Author: Emilio Silvestri
Datasets: Sales Data in the KNIME Hub
Solution Summary: This challenge required you to read the CSV file, extract the year and month of the entries, and then implement a loop that, by iterating through years and months, creates yearly subfolders and monthly sales files inside them.
Solution Details: We started by reading the CSV file using the CSV Reader node. Next, we used nodes String to Date&Time to convert the dates in the original file to the correct type, and Extract Date&Time Fields to extract the dates’ corresponding years and months. We then used the Group Loop Start node to iterate over groups of rows that had the same year and month. For each batch of rows, we (1) used nodes Number to String, Table Row to Variable, and String to Path (Variable) to convert their year into the string that is the name of their subfolder, (2) used node Create File/Folder Variables to create the file path corresponding to their month, inside the correct subfolder, and (3) wrote the batch of rows in a correctly located CSV file. We added the node Variable Loop End to collect the variables created in the loop. Note: remember to save the files and subfolders in your workflow data area.

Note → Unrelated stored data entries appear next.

(** A barrier for [n] threads: arrivals so far are in the queue. *)
Definition barrier_inv (n : Z) (b : pthread_barrier_t) : Prop :=
  1 ≤ count b ∧ count b + Z.of_nat (length (wait b)) = n.

Lemma release_loop_spec cfg w fuel b s :
  1 ≤ w → 1 ≤ count b → count b + Z.of_nat (length (wait b)) < 2 ^ (w - 1) →
  (length (wait b) < fuel)%nat →
  release_loop cfg w fuel b s =
    Ok ({| count := count b + Z.of_nat (length (wait b)); wait := [] |},
        Semaphore.wake_all cfg (wait b) s).
Proof.
  intros Hw. revert b s; induction fuel as [|fuel IH]; intros [c q] s H1 Hb Hl; simpl in *; [lia|].
  destruct q as [|d q]; simpl in *; [by rewrite Z.add_0_r|].
  rewrite wraps_small by lia. rewrite IH by (simpl; lia). simpl. do 3 f_equal. lia.
Qed.

(**  A barrier for [n] threads blocks the first [n-1] arrivals; the [n]th
    returns [PTHREAD_BARRIER_SERIAL_THREAD], releases all the others in arrival
    order and leaves the barrier ready for the next round of [n]. *)
Theorem barrier_round cfg f w n cpu c b s :
  1 ≤ w → n < 2 ^ (w - 1) → barrier_inv n b → runs s cpu c →
  ∃ b' s', barrier_inv n b' ∧
    if (Z.of_nat (length (wait b)) =? n - 1) then
      pthread_barrier_wait cfg f w cpu b s = Ok (Returned PTHREAD_BARRIER_SERIAL_THREAD, b', s') ∧
      wait b' = [] ∧ root (sched s') = root (sched s) ++ wait b
    else
      pthread_barrier_wait cfg f w cpu b s = Ok (Blocked, b', s') ∧ wait b' = wait b ++ [c].
Proof.
  intros Hw Hn [H1 Hc] [sl Hr]. unfold pthread_barrier_wait, require.
  rewrite (proj2 (Z.leb_le 1 (count b))) by done. cbn [mbind outcome_bind].
  destruct (Z.eqb_spec (Z.of_nat (length (wait b))) (n - 1)) as [E|E].
  - replace (count b =? 1) with true by lia.
    rewrite release_loop_spec by lia. cbn [mbind outcome_bind].
    do 2 eexists. split; [|split; [done|split; [done|apply Semaphore.wake_all_root]]].
    unfold barrier_inv; simpl; lia.
  - replace (count b =? 1) with false by lia.
    unfold sched_wait_unlock. rewrite (get_cur_Ok _ _ _ _ Hr). cbn [mbind outcome_bind].
    destruct (__sched_candidate _ _ _ _). cbn [mbind outcome_bind]. rewrite wraps_small by lia.
    do 2 eexists. split; [|done]. unfold barrier_inv; simpl. rewrite length_app; simpl; lia.
Qed.

Lemma barrier_round_witness :
  ∃ b' s', barrier_inv 2 b' ∧
    pthread_barrier_wait demo_cfg (λ _, None) 8 0 {| count := 1; wait := [Ctx 5] |} Semaphore.demo_sys
    = Ok (Returned (-1), b', s') ∧ wait b' = [] ∧ root (sched s') = [Ctx 5].
Proof.
  refine (barrier_round demo_cfg (λ _, None) 8 2 0 (Ctx 0) {| count := 1; wait := [Ctx 5] |}
    Semaphore.demo_sys _ _ _ _); [lia|lia|split; simpl; lia|by exists false].
Defined.
End Barrier.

Description: You are asked to build a framework that allows users to interactively visualize datasets of images and manually exclude those pictures that are not of their interest. To test your implementation, you use a dataset containing images from The Simpsons and assume that only Marge Simpson’s pictures are of interest. How would you implement this framework and filter out every image that is not Marge’s?
Author: Emilio Silvestri
Solution Summary: This challenge required you to read the images in the dataset folder and to display them on a composite view to manually select and then filter out images that were not Marge's.
Solution Details: We started by reading the images using the Folder List node and the Image Reader node. Next, we rendered them to SVG format with the Renderer to Image node and displayed the images with the Tile View node. We then opened the interactive, composite view of the Tile View node and manually selected all images that were not Marge’s by clicking on their corresponding tile views. The final node is a Row Filter that excludes all data rows that were selected in the previous composite view, leading to a clean data table. Note: Remember to accept the changes when closing the composite tile view, otherwise the data selection will not be carried on to the next node. Tip: If you have a KNIME server, you can call this workflow from a web browser through the KNIME Server WebPortal. In the web browser, the composite view will show up as a web page and the data selection will be automatically exported into the underlying workflow.